McAfee Online might not bear much resemblance to the so-called "portal" sites, like Yahoo! and Excite. But industry observers say the site could soon be hard on the heels of those super-successful sites.
Written by Matthew Broersma, Contributor

Like Yahoo! and Excite, Network Associates -- McAfee Online's parent company -- has millions of users. But where Yahoo!, Excite, Infoseek and Lycos started off as popular search engines, McAfee Online started off hawking PC-management software, including a popular anti-virus line.

In hopes of transforming itself into a portal, Network Associates has begun trying to take advantage of its traffic with a wider variety of offerings. The company has already partnered with Beyond.com to expand the software it offers, and, as first reported by ZDNet, will soon begin offering a search engine and tech information from CNet.
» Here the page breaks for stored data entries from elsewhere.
Definition packet_handlers_range_1 : list (option action) :=
  [ None; None; None; None; None;
    Some action_die;             (*  5 *)
    None;
    Some action_current_volume;  (*  7 *)
    Some action_locate_object;   (*  8 *)
    Some action_rename_disk;     (*  9 *)
    None; None; None; None; None;
    Some action_free_lock;       (* 15 *)
    Some action_delete_object;   (* 16 *)
    Some action_rename_object;   (* 17 *)
    None;
    Some action_copy_dir;        (* 19 *)
    None;
    Some action_set_protect;     (* 21 *)
    Some action_create_dir;      (* 22 *)
    Some action_examine_object;  (* 23 *)
    Some action_examine_next;    (* 24 *)
    Some action_disk_info;       (* 25 *)
    Some action_info;            (* 26 *)
    Some action_flush;           (* 27 *)
    Some action_set_comment;     (* 28 *)
    Some action_parent;          (* 29 *)
    None;
    Some action_inhibit;         (* 31 *)
    None; None;
    Some action_set_file_date    (* 34 *) ].

Definition packet_handler (packet_type : Z) : option action :=
  if ACTION_READ =? packet_type then Some action_read
  else if ACTION_WRITE =? packet_type then Some action_write
  else if (HANDLER_RANGE_1_FIRST <=? packet_type) && (packet_type <=? HANDLER_RANGE_1_LAST)
  then default None (packet_handlers_range_1 !! Z.to_nat packet_type)
  else if packet_type =? ACTION_IS_FILESYSTEM then Some action_is_filesystem
  else if packet_type =? ACTION_FINDINPUT then Some action_findinput
  else if packet_type =? ACTION_FINDOUTPUT then Some action_findoutput
  else if packet_type =? ACTION_SEEK then Some action_seek
  else if packet_type =? ACTION_END then Some action_end
  else None.
Definition piece_ok (fuel : nat) (piece : Z * Z) : Prop :=
  0 <= piece.2 < 2147483648 ∧ (Z.to_nat piece.2 < fuel)%nat ∧
  ∀ i, 0 <= i < piece.2 → piece.1 + i ∈ M.

Lemma read_piece fuel x s pk port off piece f :
  inv x → at_position d M U id fh hd off s → fhs s !! fh = Some f → piece_ok fuel piece →
  let bytes := window d off piece.2 in
  ∃ x' s', session answer fuel x
      (set_packets (<[pk := read_packet f piece port]> (packets s)) s) pk = Some (x', s') ∧
    inv x' ∧ at_position d M U id fh hd (off + Z.of_nat (length bytes)) s' ∧
    last (replies s') = Some (pk, Z.of_nat (length bytes), 0) ∧
    mem_read (mem s') piece.1 (length bytes) = Some bytes.
Proof.
  intros Hx [Hpend (f' & lk & Hf' & Hlk & Hkey) (h & Hh & Hco & Hoff & Hid) Hused Hmem] Hf
    (Hn & Hfuel & Hdst) bytes.
  assert (f' = f) as -> by congruence. set (s0 := set_packets _ s).
  destruct (action_read_any d chunk d_size chunk_size answer inv id pk (read_packet f piece port)
    hd off s0 ltac:(done) ltac:(destruct Hco; lia)) with (h := h) (x := x) (fuel := fuel)
    as (x' & s' & He & Hx' & Hd); try done.
  - intros i Hi. apply elem_of_dom. change (mem s0) with (mem s). rewrite Hmem. by apply Hdst.
  - apply lookup_insert_eq.
  - unfold HANDLE_FROM_LOCK. change (locks s0) with (locks s). cbn. rewrite Hlk. cbn. by rewrite Hkey.
  - by change (used s0) with (used s); rewrite Hused.
  - exists x', s'. split; [done|]. split; [done|].
    destruct Hd as [Hp Hr Hm [Hdom _] (Hlocks & Hfhs & Hroot & Hch) (h' & Hh' & Ho' & Hco' & Hid')].
    split; [split|split].
    + done.
    + exists f, lk. by rewrite Hfhs, Hlocks.
    + by exists h'.
    + rewrite <- Hused. unfold used. rewrite Hlocks, Hch, Hroot, Hp.
      by rewrite Hpend.
    + by rewrite Hdom.
    + rewrite Hr. apply last_snoc.
    + done.
Qed.

Definition total (pieces : list (Z * Z)) : Z := foldr Z.add 0 (snd <$> pieces).

Lemma total_nonneg fuel pieces : Forall (piece_ok fuel) pieces → 0 <= total pieces.
Proof.
  induction 1 as [|piece pieces (Hn & _) _ IH]; [done|].
  change (total (piece :: pieces)) with (piece.2 + total pieces). lia.
Qed.

(** The pieces make up the file from the position on. *)
Lemma read_pieces_ok fuel x s pk port off pieces :
  inv x → at_position d M U id fh hd off s → Forall (piece_ok fuel) pieces →
  ∃ x' s' off', read_pieces fuel x s fh pk port pieces =
      Some (x', s', window d off (total pieces)) ∧
    inv x' ∧ at_position d M U id fh hd off' s'.
Proof.
  intros Hx Hs Hall. revert x s off Hx Hs. induction Hall as [|piece pieces Hpiece Hall IH];
    intros x s off Hx Hs.
  { exists x, s, off. split; [|done]. unfold window. by rewrite take_0. }
  destruct (ap_fh _ _ _ _ _ _ _ _ Hs) as (f & lk & Hf & _). cbn [read_pieces]. rewrite Hf.
  cbn [mbind option_bind].
  destruct (read_piece fuel x s pk port off piece f Hx Hs Hf Hpiece)
    as (x1 & s1 & -> & Hx1 & Hs1 & Hl & Hm).
  destruct (ap_handle _ _ _ _ _ _ _ _ Hs) as (h & _ & Hco & Hoff & _). destruct Hco as [Ho _ _ _ _ _ _].
  rewrite Hoff in Ho. cbn [mbind option_bind]. rewrite Hl. cbn [mbind option_bind].
  rewrite Nat2Z.id, Hm. cbn [mbind option_bind].
  destruct (IH x1 s1 _ Hx1 Hs1) as (x2 & s2 & off2 & -> & Hx2 & Hs2). cbn [mbind option_bind].
  exists x2, s2, off2. split; [|done]. do 2 f_equal.
  change (total (piece :: pieces)) with (piece.2 + total pieces).
  destruct Hpiece as (Hn & _). pose proof (total_nonneg _ _ Hall).
  destruct (Z.le_gt_cases piece.2 (Z.of_nat (length d) - off)).
  - rewrite window_length by lia. rewrite Z.min_l, Z.max_r by lia. by rewrite window_app by lia.
  - rewrite window_length by lia. rewrite Z.min_r, Z.max_r by lia.
    unfold window. rewrite !(take_ge (drop (Z.to_nat off) d)) by (rewrite length_drop; lia).
    rewrite (drop_ge d (Z.to_nat (off + _))), take_nil by lia. by rewrite app_nil_r.
Qed.
End ReadPieces.
(** ** The server's side *)
Section Stream.
Context {O : Type} `{OS : FileServer.Posix O}.

(** The stream [d] has the entries [es] left, each of which the operating system
    knows under its full path. *)
Fixpoint dir_stream (dir : list Z) (o : O) (d : Z) (es : list entry) : Prop :=
  match es with
  | [] => ∃ o', readdir o d = (o', D_end)
  | e :: es =>
      let item := dir ++ 47 :: e_name e in
      (length item ≤ 254)%nat ∧
      ∃ o', readdir o d = (o', D_name (e_name e)) ∧
        stat o' item = Some (e_dir e, e_size e) ∧ dir_stream dir o' d es
  end.

(** A listing that has been started has its stream in the server's handle, one
    that has not will open it. *)
Definition rewound (f : rl_filehandle) (o : O) : O :=
  match dir_handle f with Some d => closedir o d | None => o end.
Definition listing (dir : list Z) (f : rl_filehandle) (o : O) (started : bool)
    (es : list entry) : Prop :=
  if started then ∃ d, dir_handle f = Some d ∧ dir_stream dir o d es
  else ∃ o1 d, opendir (rewound f o) dir = (o1, Some d) ∧ dir_stream dir o1 d es.

Definition node_of (e : entry) : Z :=
  if e_dir e then RL_NODE_TYPE_DIRECTORY else RL_NODE_TYPE_FILE.
Definition next_answer (es : list entry) : rl_body :=
  match es with
  | [] => find_next_file_answer 1 RL_NODE_TYPE_DIRECTORY [] 0
  | e :: _ => find_next_file_answer 0 (node_of e) (e_name e) (u32 (e_size e))
  end.

Context `{HHost : Host} (rl_log_bits : Z).
#[local] Existing Instance log_link.
Implicit Types (c : rl_controller) (o : O) (f : rl_filehandle).

(** The handle with the number [id] is for the directory [dir], whose listing has
    the entries [es] left. *)
Definition lists_dir c o (id : Z) (dir : list Z) (started : bool) (es : list entry) : Prop :=
  ∃ h f, FileServer.get_handle_from_id id = Some h ∧ deref c h = Some f ∧
    FileServer.type f = RL_NODE_TYPE_DIRECTORY ∧ cstr_at (native_path f) = Some dir ∧
    listing dir f o started es.

Definition server_lists c o (i : nat) (dir : list Z) (started : bool) (es : list entry) : Prop :=
  (i < RL_MAX_FILE_HANDLES)%nat ∧ lists_dir c o (Z.of_nat i) dir started es.

(** The end of [find_next_file_request_], from [readdir] on. *)
Definition read_entry c f o (d : Z) (msg : rl_msg)
  : option (server_result (P := list rl_msg) (O := O)) :=
  let '(o, dent) := readdir o d in
  match dent with
  | D_end => reply [] c o msg (find_next_file_answer 1 RL_NODE_TYPE_DIRECTORY [] 0)
  | D_error => reply_error [] c o msg RL_NETERR_IO_ERROR
  | D_name name =>
      item ← item_path (native_path f) name;
      match stat o item with
      | None => reply_error [] c o msg RL_NETERR_IO_ERROR
      | Some (is_dir, st_size) =>
          reply [] c o msg
            (find_next_file_answer 0
               (if is_dir : bool then RL_NODE_TYPE_DIRECTORY else RL_NODE_TYPE_FILE) name
               (u32 st_size))
      end
  end.

Lemma deref_update c h f : is_Some (deref c h) → deref (update_handle c h f) h = Some f.
Proof.
  intros Hs. destruct c, h; try done. cbn in *. apply list_lookup_insert_eq. by apply lookup_lt_is_Some_1.
Qed.

(** What the server answers from the stream of its handle. *)
Lemma read_stream c o id h f d dir es msg :
  FileServer.get_handle_from_id id = Some h → is_Some (deref c h) →
  FileServer.type f = RL_NODE_TYPE_DIRECTORY → cstr_at (native_path f) = Some dir →
  dir_handle f = Some d → dir_stream dir o d es →
  let c' := update_handle c h f in
  ∃ o', read_entry c' f o d msg = Some ([RL_MSG_INIT (next_answer es) (hdr_seq msg)], c', o', 0) ∧
    (es ≠ [] → lists_dir c' o' id dir true (tail es)).
Proof.
  intros Hid Hslot Ht Hpath Hd Hs c'. unfold read_entry. destruct es as [|e es]; cbn [dir_stream] in Hs.
  { destruct Hs as (o' & Hr). exists o'. rewrite Hr. done. }
  destruct Hs as (Hlen & o' & Hr & Hstat & Hs). exists o'. rewrite Hr.
  destruct (readdir_name _ _ _ _ Hr) as [[Hn _] _].
  rewrite (item_path_spec _ _ _ Hpath Hn), take_ge by done. cbn [mbind option_bind].
  rewrite Hstat. split; [done|]. intros _. exists h, f. split; [done|].
  split; [by apply deref_update|]. split_and!; try done. by exists d.
Qed.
At the heart of McAfee's offerings are the subscription-based products of "Clinic" -- tools which operate within the browser to clean up the user's hard drive and perform other PC maintenance tasks. The Santa Clara, California company believes it is defining a new "smart portal" market, and says its software expertise puts it in a unique position to exploit that market. The smart portal has "a strong client component, and a powerful back-end component," said Srivats Sampath, vice president of worldwide marketing for Network Associates. "We are delivering versionless, self-updating applications through the Web, and we'll take the same metaphor for Web navigation, working on the Web and shopping on the Web."

Sampath said Oil Change, one of the Clinic products, has 1.8 million subscribers, 80 percent of whom are paying customers. The Web site as a whole had a reach of 14.7 million in 1998, according to Media Metrix. "[ McAfee's] got tremendous relationships with millions of people who buy things online," said Barry Parr, an analyst with International Data Corp. "There may be a way to exploit those relationships to sell other things."

Web-based services such as Oil Change are a powerful draw to the McAfee site, but Network Associates also plans to license its products to other portal sites. Part of the deal with CNet's Snap.com, for example, will offer Clinic through the Snap.com site.

But Network Associates' vision of a gigantic new market doesn't necessarily jibe with the facts, analysts said. Portals such as Yahoo! or AOL.com thrive by capturing the lowest common denominator of the online world through the variety of free services they offer. The huge amounts of traffic they draw lead to large advertising revenues. Yahoo!, for example, is one of the few profitable Web businesses.

But "smart portal" revenues come from quite a different source: the fees the site can collect from subscription-based services such as Clinic. And for a speciality area such as PC management the audience is likely to be much smaller. "Everyone's calling themselves a portal. It's, 'I'm a portal, he's a portal, wouldn't you like to be a portal too?'" noted analyst Julia Pickar with Zona Research. "They can call it a portal, but it's essentially a site to service their customers."

But whether or not McAfee Online transforms itself into a portal -- with all the convenient hype that accompanies the term -- Network Associates' manoeuvres seem to make good business sense. "They have customers who come there regularly for information and to get these desktop management software pieces. And if they already have traffic coming to the site, why not add more services to deepen the relationship?" said analyst Alexis DePlanque with Meta Group. "It's a good market opportunity."